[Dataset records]
(** The engine finds on [LINK_PATTERN] the match of the direct reading,
    at every position. *)
Lemma re_match_LINK_PATTERN (pos : nat) (s : str) :
  re_match LINK_PATTERN pos s = LINK_PATTERN_match s.
Proof.
  unfold re_match, LINK_PATTERN_match.
  change LINK_PATTERN
    with (Seq (Chars HREF_OPEN) (Seq (Group 1 (Many unquoted 1 false)) LINK_PATTERN_tail)).
  cbn [run].
  destruct (startswith s HREF_OPEN) eqn:Hp; [|done].
  apply startswith_iff in Hp as [t ->].
  change (drop (length HREF_OPEN) (HREF_OPEN ++ t)) with t.
  change (drop 6 (HREF_OPEN ++ t)) with t.
  change (length HREF_OPEN) with 6%nat.
  pose proof (run_group1 (pos + 6) t [] (finish pos (HREF_OPEN ++ t)) t []) as H.
  rewrite Nat.add_0_r in H.
  etrans; [apply H; [unfold finish; by eauto|done]|]. clear H.
  destruct (match_group1 [] t) as [[[g1 a] rest]|] eqn:Hm; [|done].
  apply match_group1_Some in Hm as (g' & -> & ->).
  change ([] ++ g') with g'. unfold finish.
  assert (take (pos + 6 + length g' + 3 + length (text_of_group a) + 1 - pos)
               (HREF_OPEN ++ g' ++ DOT_MD ++ text_of_group a ++ DQ :: rest)
          = HREF_OPEN ++ g' ++ DOT_MD ++ text_of_group a ++ [DQ]) as ->.
  { replace (pos + 6 + length g' + 3 + length (text_of_group a) + 1 - pos)%nat
      with (length (HREF_OPEN ++ g' ++ DOT_MD ++ text_of_group a ++ [DQ]))
      by (rewrite !length_app; simpl; lia).
    replace (HREF_OPEN ++ g' ++ DOT_MD ++ text_of_group a ++ DQ :: rest)
      with ((HREF_OPEN ++ g' ++ DOT_MD ++ text_of_group a ++ [DQ]) ++ rest)
      by (by rewrite <-!app_assoc).
    apply take_app_length. }
  by destruct a.
Qed.

Lemma re_scan_LINK_PATTERN (fuel pos : nat) (s : str) :
  re_scan fuel LINK_PATTERN pos s = scan_steps fuel s.
Proof.
  revert pos s. induction fuel as [|fuel IH]; intros pos s; [done|].
  destruct s as [|c s]; [done|].
  cbn [re_scan scan_steps]. rewrite re_match_LINK_PATTERN.
  destruct (LINK_PATTERN_match (c :: s)) as [[m rest]|] eqn:Hm.
  - apply LINK_PATTERN_match_Some in Hm as (v & g1 & g2 & _ & _ & _ & ->).
    simpl. by rewrite IH.
  - by rewrite IH.
Qed.


Lemma re_sub_LINK_PATTERN (repl : Match -> str) (s : str) :
  re_sub LINK_PATTERN repl s = LINK_PATTERN_sub repl s.
Proof.
  unfold re_sub, LINK_PATTERN_sub, LINK_PATTERN_scan.
  by rewrite re_scan_LINK_PATTERN.
Qed.

Lemma convert_links_rewritten (html : str) : convert_links html = rewritten html.
Proof. apply re_sub_LINK_PATTERN. Qed.

(** *** The title pattern *)

Lemma re_match_TITLE_PATTERN_later (pos : nat) (s : str) :
  re_match TITLE_PATTERN (S pos) s = None.
Proof. reflexivity. Qed.
(** * Symbol obfuscator: hasher, mangled-name codec, rename driver

    A shallow embedding of the symbol renaming engine of
    [symbol-obfuscator] (crypto_hasher.cpp, cpp_mangler.cpp,
    c_obfuscator.cpp, SymbolObfuscationPass.cpp and the command-line tool)
    and the properties of its specification, stated and proved on it.

    Conventions.
    - [std::string] is [string]; [+:+] is concatenation.
    - [size_t] and [int] values that only count are [nat]; 64-bit words are
      [Z] with the wrap-around written out ([u64]).
    - [std::set<std::string>] is [gset string], [std::map<std::string,
      std::string>] is [gmap string string]; a loop over a map goes
      through [StdMap.entries], the entries in the order of their keys.
    - C++ exceptions are the [Throw] outcome of a state-and-exception monad;
      [while] loops that the source bounds by data are [Fixpoint]s on a fuel
      that is shown to suffice. *)

From Stdlib Require Import ZArith List Bool Lia DecimalString Sorting.Permutation Sorting.Sorted.
From Stdlib Require Import Strings.Ascii Strings.String Strings.Byte.
From Stdlib Require DecimalPos DecimalN.
From stdpp Require Import gmap strings list fin_maps.

Local Open Scope Z_scope.

(* ===================================================================== *)
(** ** Strings: the part of [std::string] and [<cctype>] the code uses   *)
(* ===================================================================== *)

Module Str.

(** [std::isdigit], [std::isalnum] in the "C" locale. *)
Definition isdigit (c : ascii) : bool :=
  let n := nat_of_ascii c in (48 <=? n)%nat && (n <=? 57)%nat.

Definition isupper (c : ascii) : bool :=
  let n := nat_of_ascii c in (65 <=? n)%nat && (n <=? 90)%nat.

Definition islower (c : ascii) : bool :=
  let n := nat_of_ascii c in (97 <=? n)%nat && (n <=? 122)%nat.

Definition isalpha (c : ascii) : bool := isupper c || islower c.

Definition isalnum (c : ascii) : bool := isalpha c || isdigit c.

(** [c - '0'] for a digit character. *)
Definition digit_value (c : ascii) : nat := (nat_of_ascii c - 48)%nat.

(** [s.substr(pos, len)] for [pos <= s.length()]; past the end the
    result is cut short, as in C++. *)
Definition substr (s : string) (pos len : nat) : string :=
  String.substring pos len s.

(** [s.substr(pos)]: the rest of the string from [pos]. *)
Definition substr_from (s : string) (pos : nat) : string :=
  String.substring pos (String.length s - pos) s.

(** [s.substr(pos, len)] with [size_t] arguments, [pos <= s.length()]:
    the characters from [pos] up to [min(pos + len, s.length())]. *)
Definition substr_z (s : string) (pos len : Z) : string :=
  let size := Z.of_nat (String.length s) in
  String.substring (Z.to_nat pos) (Z.to_nat (Z.min len (size - pos))) s.

(** [s[pos]]. *)
Definition at_ (s : string) (pos : nat) : option ascii := String.get pos s.

Definition empty (s : string) : bool :=
  match s with EmptyString => true | _ => false end.
(** X16. [startCamera] does not stop a stream the service already holds:
    after two grants in a row, [stopCamera] stops the second stream only,
    and every track of the first that is not also in the second stays live
    with no reference to it left in the service. *)
Theorem startCamera_twice_leaks (first second : Attempt) (c : Camera)
  (tracks1 tracks2 : list nat) (t : nat) :
  first = PlayFailed tracks1 \/ first = Playing tracks1 ->
  second = PlayFailed tracks2 \/ second = Playing tracks2 ->
  t ∈ tracks1 -> t ∉ tracks2 ->
  let c2 := snd (startCamera second (snd (startCamera first c))) in
  t ∈ live (stopCamera c2) /\
  stream (stopCamera c2) = None /\
  t ∈ live (stopCamera (stopCamera c2)).
Proof.
  intros [-> | ->] [-> | ->] H1 H2; cbv zeta;
    cbn [startCamera snd stopCamera stream live]; repeat split; set_solver.
Qed.

Lemma startCamera_twice_leaks_witness :
  1%nat ∈ live (stopCamera
                  (snd (startCamera (Playing [2%nat])
                          (snd (startCamera (Playing [1%nat])
                                  (mkCamera None ∅)))))).
Proof.
  refine (proj1 (startCamera_twice_leaks (Playing [1%nat]) (Playing [2%nat])
                   (mkCamera None ∅) [1%nat] [2%nat] 1%nat _ _ _ _)).
  - right. reflexivity.
  - right. reflexivity.
  - set_solver.
  - set_solver.
Defined.

End CameraFacts.

(** ** Discovery scanner: how the draws map to amounts *)

Section ScannerMoreFacts.

Import Scanner.
Local Open Scope Q_scope.

Lemma Qfloor_eq_iff (q : Q) (k : Z) :
  Qfloor q = k <-> inject_Z k <= q /\ q < inject_Z (k + 1).
Proof.
  split.
  - intros <-. split; [apply Qfloor_le | apply Qlt_floor].
  - intros [Hlo Hhi].
    assert (H1 : (k <= Qfloor q)%Z).
    { rewrite <- (Qfloor_Z k). apply Qfloor_resp_le, Hlo. }
    assert (H2 : inject_Z (Qfloor q) < inject_Z (k + 1)).
    { apply Qle_lt_trans with q; [apply Qfloor_le | exact Hhi]. }
    rewrite <- Zlt_Qlt in H2. lia.
Qed.

Lemma div50_le_100_nonneg (k : Z) : (0 <= k)%Z -> 0 <= inject_Z k / 100.
Proof.
  intros H. apply Qle_shift_div_l; [reflexivity|].
  rewrite Qmult_0_l. change 0 with (inject_Z 0). rewrite <- Zle_Qle. exact H.
Qed.

Lemma div100_lt_1 (k : Z) : (k < 100)%Z -> inject_Z k / 100 < 1.
Proof.
  intros H. apply Qlt_shift_div_r; [reflexivity|].
  rewrite Qmult_1_l. change 100 with (inject_Z 100). rewrite <- Zlt_Qlt.
  exact H.
Qed.

(** X17. The amount grows with the draw, and every amount from 50 to 99
    is awarded: the draw in the middle of the [n]-th fiftieth of the unit
    interval, [(2 n - 99) / 100], is a possible result of [Math.random()]
    and gives exactly [n]. *)
Theorem xp_monotone_onto (random random' : Q) (n : Z) :
  (random <= random' -> (xp random <= xp random')%Z) /\
  ((50 <= n <= 99)%Z ->
   0 <= inject_Z (2 * n - 99) / 100 < 1 /\
   xp (inject_Z (2 * n - 99) / 100) = n).
Proof.
  unfold xp. split.
  - intros H.
    assert (Hm : random * 50 <= random' * 50)
      by (apply Qmult_le_compat_r; [exact H | discriminate]).
    pose proof (Qfloor_resp_le _ _ Hm). lia.
  - intros Hn.
    assert (E : inject_Z (2 * n - 99) / 100 * 50 ==
                inject_Z (n - 50) + (1 # 2)).
    { unfold Qeq, Qdiv, Qmult, Qplus, Qinv, inject_Z. cbn. lia. }
    split.
    + split.
      * apply div50_le_100_nonneg. lia.
      * apply div100_lt_1. lia.
    + assert (F : Qfloor (inject_Z (2 * n - 99) / 100 * 50) = (n - 50)%Z).
      { apply Qfloor_eq_iff. rewrite E, inject_Z_plus. split.
        - rewrite <- (Qplus_0_r (inject_Z (n - 50))) at 1.
          apply Qplus_le_r. discriminate.
        - apply Qplus_lt_r. reflexivity. }
      rewrite F. lia.
Qed.

Lemma xp_monotone_onto_witness : xp (inject_Z (2 * 62 - 99) / 100) = 62%Z.
Proof. apply (proj2 (xp_monotone_onto 0 0 62)). lia. Defined.

End ScannerMoreFacts.

(** ** Integration example: what starts the scan *)

Section IntegrationFacts.

Import ScannerIntegration.

(** X18. The effect sets the state to [scanning] exactly when the model
    loads, a position is obtained and it is within the landmark's radius;
    whether the camera could be started plays no part, and the camera is
    started (when the video element exists) before any of this is known,
    so it is already running for a user who turns out to be too far. *)
Theorem initializeServices_scanning (hasVideo : bool)
  (attempt : CameraService.Attempt) (modelLoads : bool)
  (position : option LocationService.Coords)
  (landmark : LocationService.Landmark) (s : Services) :
  let s' := initializeServices hasVideo attempt modelLoads position landmark s in
  scanningState s <> scanning ->
  (scanningState s' = scanning <->
   modelLoads = true /\
   exists coords, position = Some coords /\
                  LocationService.isNearby coords landmark = true) /\
  (forall attempt',
     scanningState (initializeServices hasVideo attempt' modelLoads position
                                       landmark s) = scanningState s') /\
  camera s' =
    (if hasVideo then snd (CameraService.startCamera attempt (camera s))
     else camera s).
Proof.
  cbv zeta. intros Hs. unfold initializeServices. cbv zeta.
  destruct modelLoads; cbn [negb].
  - destruct position as [coords|].
    + destruct (LocationService.isNearby coords landmark) eqn:E; cbn [negb];
        cbn [scanningState camera].
      * split; [|split; reflexivity].
        split; [intros _; split; [reflexivity|]; exists coords; split;
                [reflexivity | exact E] | reflexivity].
      * split; [|split; reflexivity].
        split; [intros H; contradiction|].
        intros (_ & coords' & [= <-] & H). congruence.
    + cbn [scanningState camera]. split; [|split; reflexivity].
      split; [intros H; contradiction | intros (_ & coords & [=] & _)].
  - cbn [scanningState camera]. split; [|split; reflexivity].
    split; [intros H; contradiction | intros ([=] & _)].
Qed.

(** A user 150 m from a landmark of radius 100 m whose camera was granted:
    the state stays [initializing] and the camera's track is live. *)
Lemma initializeServices_scanning_witness :
  scanningState
    (initializeServices true (CameraService.Playing [7%nat]) true
       (Some (GeoScenario.claimAt 150 10)) (GeoScenario.landmarkAtOrigin 100)
       (mkServices (CameraService.mkCamera None ∅) false initializing))
    = initializing /\
  7%nat ∈ CameraService.live
    (camera
       (initializeServices true (CameraService.Playing [7%nat]) true
          (Some (GeoScenario.claimAt 150 10)) (GeoScenario.landmarkAtOrigin 100)
          (mkServices (CameraService.mkCamera None ∅) false initializing))).
Proof.
  pose proof (initializeServices_scanning true (CameraService.Playing [7%nat])
                true (Some (GeoScenario.claimAt 150 10))
                (GeoScenario.landmarkAtOrigin 100)
                (mkServices (CameraService.mkCamera None ∅) false initializing))
    as H.
  cbv zeta in H. destruct H as (Hiff & _ & Hcam); [discriminate|].
  split.
  - destruct (scanningState _) eqn:E; try reflexivity;
      try (unfold initializeServices in E; cbv zeta in E; cbn [negb] in E;
           destruct (negb (LocationService.isNearby _ _)) in E;
           discriminate E).
    exfalso. destruct (proj1 Hiff eq_refl) as (_ & coords & [= <-] & Hn).
    rewrite isNearby_claimAt in Hn by (pose proof PI2_3_2; lra).
    apply Rleb_true in Hn. lra.
  - rewrite Hcam. cbn. set_solver.
Defined.

End IntegrationFacts.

§ WORK ITEM
Look above for the line holding "let size := Z.of_nat (String.length s) in". Print it and every line after it, exactly, through the line holding "with no reference".

§ OUTPUT OF THE EXERCISE
  let size := Z.of_nat (String.length s) in
  String.substring (Z.to_nat pos) (Z.to_nat (Z.min len (size - pos))) s.

(** [s[pos]]. *)
Definition at_ (s : string) (pos : nat) : option ascii := String.get pos s.

Definition empty (s : string) : bool :=
  match s with EmptyString => true | _ => false end.
(** X16. [startCamera] does not stop a stream the service already holds:
    after two grants in a row, [stopCamera] stops the second stream only,
    and every track of the first that is not also in the second stays live
    with no reference to it left in the service. *)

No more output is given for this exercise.